Exercise requirements:
Starting at the line below holding "forall i, 1 <= i < N" and stopping at the line holding "- apply transitionsOutcome_fulfilled.", print every line exactly, both ends included, and leave the rest out.

====

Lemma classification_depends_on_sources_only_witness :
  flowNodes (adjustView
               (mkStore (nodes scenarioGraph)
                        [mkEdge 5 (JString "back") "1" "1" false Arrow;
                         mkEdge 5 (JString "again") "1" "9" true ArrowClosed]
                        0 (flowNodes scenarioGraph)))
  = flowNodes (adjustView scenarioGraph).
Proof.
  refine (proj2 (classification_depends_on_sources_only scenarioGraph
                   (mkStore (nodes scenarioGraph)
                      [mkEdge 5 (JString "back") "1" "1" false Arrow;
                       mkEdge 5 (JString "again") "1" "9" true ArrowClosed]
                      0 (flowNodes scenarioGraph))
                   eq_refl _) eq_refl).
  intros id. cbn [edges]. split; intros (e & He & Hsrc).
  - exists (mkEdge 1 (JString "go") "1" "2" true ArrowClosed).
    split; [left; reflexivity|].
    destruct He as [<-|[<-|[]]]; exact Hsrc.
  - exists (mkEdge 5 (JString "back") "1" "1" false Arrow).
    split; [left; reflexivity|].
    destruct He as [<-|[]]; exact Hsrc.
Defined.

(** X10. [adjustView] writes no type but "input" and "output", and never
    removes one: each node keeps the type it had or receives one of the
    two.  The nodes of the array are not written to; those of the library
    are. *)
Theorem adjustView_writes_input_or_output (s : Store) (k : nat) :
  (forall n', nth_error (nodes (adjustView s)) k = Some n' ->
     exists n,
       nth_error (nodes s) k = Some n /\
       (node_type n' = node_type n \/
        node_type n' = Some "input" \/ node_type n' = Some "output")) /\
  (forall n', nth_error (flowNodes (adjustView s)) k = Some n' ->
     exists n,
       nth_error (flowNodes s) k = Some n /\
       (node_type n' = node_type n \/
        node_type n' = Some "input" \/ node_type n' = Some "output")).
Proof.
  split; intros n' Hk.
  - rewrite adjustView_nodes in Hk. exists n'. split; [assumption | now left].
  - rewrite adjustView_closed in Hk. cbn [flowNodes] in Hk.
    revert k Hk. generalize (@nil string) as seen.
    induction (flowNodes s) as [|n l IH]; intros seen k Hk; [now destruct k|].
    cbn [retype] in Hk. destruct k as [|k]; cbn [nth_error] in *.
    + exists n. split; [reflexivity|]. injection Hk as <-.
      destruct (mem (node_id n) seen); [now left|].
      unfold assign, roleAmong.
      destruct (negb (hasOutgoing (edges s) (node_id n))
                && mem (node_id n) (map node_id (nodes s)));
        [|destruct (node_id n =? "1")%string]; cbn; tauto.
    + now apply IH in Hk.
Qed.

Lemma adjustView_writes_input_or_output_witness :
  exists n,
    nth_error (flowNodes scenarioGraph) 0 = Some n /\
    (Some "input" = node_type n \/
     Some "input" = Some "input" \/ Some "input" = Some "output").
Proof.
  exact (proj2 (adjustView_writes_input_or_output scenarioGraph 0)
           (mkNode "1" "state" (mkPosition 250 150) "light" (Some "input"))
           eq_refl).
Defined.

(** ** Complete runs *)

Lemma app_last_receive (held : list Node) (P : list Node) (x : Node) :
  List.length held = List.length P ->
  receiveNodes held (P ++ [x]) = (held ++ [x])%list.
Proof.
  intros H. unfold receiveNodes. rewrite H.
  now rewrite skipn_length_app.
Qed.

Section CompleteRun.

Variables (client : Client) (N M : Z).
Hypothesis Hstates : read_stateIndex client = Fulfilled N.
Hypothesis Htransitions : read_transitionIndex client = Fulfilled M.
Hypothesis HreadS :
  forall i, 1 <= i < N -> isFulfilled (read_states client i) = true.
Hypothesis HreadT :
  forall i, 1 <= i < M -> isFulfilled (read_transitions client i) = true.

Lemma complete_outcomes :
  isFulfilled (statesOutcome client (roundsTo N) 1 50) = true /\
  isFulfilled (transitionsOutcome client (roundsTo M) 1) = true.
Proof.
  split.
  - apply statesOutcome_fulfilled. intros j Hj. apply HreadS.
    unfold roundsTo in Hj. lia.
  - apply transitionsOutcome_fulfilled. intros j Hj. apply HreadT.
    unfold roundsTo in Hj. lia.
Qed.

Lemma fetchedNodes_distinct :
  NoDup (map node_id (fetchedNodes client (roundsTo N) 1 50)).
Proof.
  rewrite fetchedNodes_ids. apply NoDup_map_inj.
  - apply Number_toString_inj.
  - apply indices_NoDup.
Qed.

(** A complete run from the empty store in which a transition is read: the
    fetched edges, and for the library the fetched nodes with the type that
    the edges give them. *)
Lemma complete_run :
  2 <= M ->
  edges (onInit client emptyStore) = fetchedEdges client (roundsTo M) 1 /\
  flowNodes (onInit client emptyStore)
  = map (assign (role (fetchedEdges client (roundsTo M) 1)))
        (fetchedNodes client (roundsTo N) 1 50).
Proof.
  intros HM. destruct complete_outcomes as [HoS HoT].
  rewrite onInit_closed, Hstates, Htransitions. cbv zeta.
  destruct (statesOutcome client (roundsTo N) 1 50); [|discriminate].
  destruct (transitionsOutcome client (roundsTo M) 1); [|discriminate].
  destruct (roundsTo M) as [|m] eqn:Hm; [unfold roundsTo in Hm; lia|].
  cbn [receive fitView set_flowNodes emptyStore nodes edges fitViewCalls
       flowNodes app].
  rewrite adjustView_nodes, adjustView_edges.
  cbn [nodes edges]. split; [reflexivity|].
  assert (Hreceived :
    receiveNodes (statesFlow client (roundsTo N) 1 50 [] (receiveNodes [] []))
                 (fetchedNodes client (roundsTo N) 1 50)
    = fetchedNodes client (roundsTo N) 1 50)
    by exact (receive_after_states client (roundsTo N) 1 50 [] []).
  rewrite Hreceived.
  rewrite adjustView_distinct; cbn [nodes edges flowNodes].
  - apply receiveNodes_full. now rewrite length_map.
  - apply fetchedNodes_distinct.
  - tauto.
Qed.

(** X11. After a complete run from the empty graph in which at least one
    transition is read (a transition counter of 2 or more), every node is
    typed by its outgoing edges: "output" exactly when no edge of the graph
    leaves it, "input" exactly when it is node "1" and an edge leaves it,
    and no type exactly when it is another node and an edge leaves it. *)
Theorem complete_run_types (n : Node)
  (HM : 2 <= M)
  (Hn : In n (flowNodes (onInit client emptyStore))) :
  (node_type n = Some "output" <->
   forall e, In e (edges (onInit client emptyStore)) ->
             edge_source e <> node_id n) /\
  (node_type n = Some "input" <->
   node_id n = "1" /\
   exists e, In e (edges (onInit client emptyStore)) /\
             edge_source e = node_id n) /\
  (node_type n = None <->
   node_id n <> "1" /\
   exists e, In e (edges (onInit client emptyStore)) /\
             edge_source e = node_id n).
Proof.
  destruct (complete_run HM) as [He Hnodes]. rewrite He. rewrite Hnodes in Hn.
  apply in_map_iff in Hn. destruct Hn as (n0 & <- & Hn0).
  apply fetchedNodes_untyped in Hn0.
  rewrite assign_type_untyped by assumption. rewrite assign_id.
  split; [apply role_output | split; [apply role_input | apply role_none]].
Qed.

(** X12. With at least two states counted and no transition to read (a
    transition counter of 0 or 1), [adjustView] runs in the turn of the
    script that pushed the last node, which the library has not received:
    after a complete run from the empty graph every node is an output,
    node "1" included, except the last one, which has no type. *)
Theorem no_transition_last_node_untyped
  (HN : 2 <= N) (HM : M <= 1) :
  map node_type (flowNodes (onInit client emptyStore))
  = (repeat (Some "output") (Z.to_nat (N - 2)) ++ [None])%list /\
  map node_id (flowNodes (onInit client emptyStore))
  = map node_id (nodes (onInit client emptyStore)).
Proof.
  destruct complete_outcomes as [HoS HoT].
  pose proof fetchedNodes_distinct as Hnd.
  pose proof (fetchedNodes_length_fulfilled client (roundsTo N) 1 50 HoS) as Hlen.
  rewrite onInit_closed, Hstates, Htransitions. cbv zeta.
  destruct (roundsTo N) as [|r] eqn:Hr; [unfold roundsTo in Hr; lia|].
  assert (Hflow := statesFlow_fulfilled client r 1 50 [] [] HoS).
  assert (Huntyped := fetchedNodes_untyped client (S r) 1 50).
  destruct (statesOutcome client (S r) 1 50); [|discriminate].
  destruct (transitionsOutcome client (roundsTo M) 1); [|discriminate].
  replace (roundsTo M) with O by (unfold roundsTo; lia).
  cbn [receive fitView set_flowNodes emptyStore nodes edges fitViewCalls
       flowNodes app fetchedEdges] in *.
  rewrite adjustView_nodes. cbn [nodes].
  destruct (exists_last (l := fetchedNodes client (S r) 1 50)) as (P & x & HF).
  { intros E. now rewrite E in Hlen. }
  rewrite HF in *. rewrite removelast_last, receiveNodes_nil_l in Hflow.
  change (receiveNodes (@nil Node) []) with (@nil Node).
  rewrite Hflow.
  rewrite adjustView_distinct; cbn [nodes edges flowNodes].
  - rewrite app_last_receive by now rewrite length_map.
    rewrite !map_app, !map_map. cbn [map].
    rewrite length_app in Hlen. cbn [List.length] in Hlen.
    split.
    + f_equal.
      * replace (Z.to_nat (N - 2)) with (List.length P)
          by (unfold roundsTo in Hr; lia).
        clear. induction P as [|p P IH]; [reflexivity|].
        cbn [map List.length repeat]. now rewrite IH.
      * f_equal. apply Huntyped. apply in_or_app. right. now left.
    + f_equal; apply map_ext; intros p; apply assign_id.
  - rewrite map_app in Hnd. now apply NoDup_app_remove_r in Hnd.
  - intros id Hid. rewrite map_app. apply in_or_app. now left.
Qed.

====

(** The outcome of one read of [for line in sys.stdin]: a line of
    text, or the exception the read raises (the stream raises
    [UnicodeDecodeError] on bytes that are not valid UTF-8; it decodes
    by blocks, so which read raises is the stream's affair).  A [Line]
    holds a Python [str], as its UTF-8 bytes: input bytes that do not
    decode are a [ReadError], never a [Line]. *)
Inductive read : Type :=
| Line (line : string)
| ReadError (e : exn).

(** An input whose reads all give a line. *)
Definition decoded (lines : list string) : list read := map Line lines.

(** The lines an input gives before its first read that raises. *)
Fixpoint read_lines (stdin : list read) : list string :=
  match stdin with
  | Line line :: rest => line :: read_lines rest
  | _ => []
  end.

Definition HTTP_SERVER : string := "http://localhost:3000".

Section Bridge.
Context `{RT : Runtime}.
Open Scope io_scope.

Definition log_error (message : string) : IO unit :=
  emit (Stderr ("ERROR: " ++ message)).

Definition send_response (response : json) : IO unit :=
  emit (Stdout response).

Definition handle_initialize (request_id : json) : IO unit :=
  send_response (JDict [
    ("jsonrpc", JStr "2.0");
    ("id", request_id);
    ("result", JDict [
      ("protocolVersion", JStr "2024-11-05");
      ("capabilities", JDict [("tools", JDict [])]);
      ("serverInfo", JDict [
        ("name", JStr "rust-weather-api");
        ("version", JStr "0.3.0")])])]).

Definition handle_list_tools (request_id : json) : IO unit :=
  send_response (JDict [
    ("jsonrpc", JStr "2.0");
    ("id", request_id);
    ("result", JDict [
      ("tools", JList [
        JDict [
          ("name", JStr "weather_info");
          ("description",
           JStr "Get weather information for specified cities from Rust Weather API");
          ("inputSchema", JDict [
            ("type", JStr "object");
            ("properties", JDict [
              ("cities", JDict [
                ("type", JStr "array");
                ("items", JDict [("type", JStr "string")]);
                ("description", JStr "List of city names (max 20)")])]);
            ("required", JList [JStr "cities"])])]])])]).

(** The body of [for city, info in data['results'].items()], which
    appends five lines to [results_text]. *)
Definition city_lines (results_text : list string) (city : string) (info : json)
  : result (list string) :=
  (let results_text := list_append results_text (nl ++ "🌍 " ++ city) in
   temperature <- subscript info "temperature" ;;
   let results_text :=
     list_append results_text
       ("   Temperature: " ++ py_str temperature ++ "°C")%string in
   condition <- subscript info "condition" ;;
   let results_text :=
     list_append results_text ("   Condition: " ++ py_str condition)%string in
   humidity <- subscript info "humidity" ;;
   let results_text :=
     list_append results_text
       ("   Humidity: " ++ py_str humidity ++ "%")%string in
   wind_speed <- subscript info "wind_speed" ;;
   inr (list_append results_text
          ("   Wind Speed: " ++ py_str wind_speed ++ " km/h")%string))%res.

====

Task solution:
  forall i, 1 <= i < N -> isFulfilled (read_states client i) = true.
Hypothesis HreadT :
  forall i, 1 <= i < M -> isFulfilled (read_transitions client i) = true.

Lemma complete_outcomes :
  isFulfilled (statesOutcome client (roundsTo N) 1 50) = true /\
  isFulfilled (transitionsOutcome client (roundsTo M) 1) = true.
Proof.
  split.
  - apply statesOutcome_fulfilled. intros j Hj. apply HreadS.
    unfold roundsTo in Hj. lia.
  - apply transitionsOutcome_fulfilled. intros j Hj. apply HreadT.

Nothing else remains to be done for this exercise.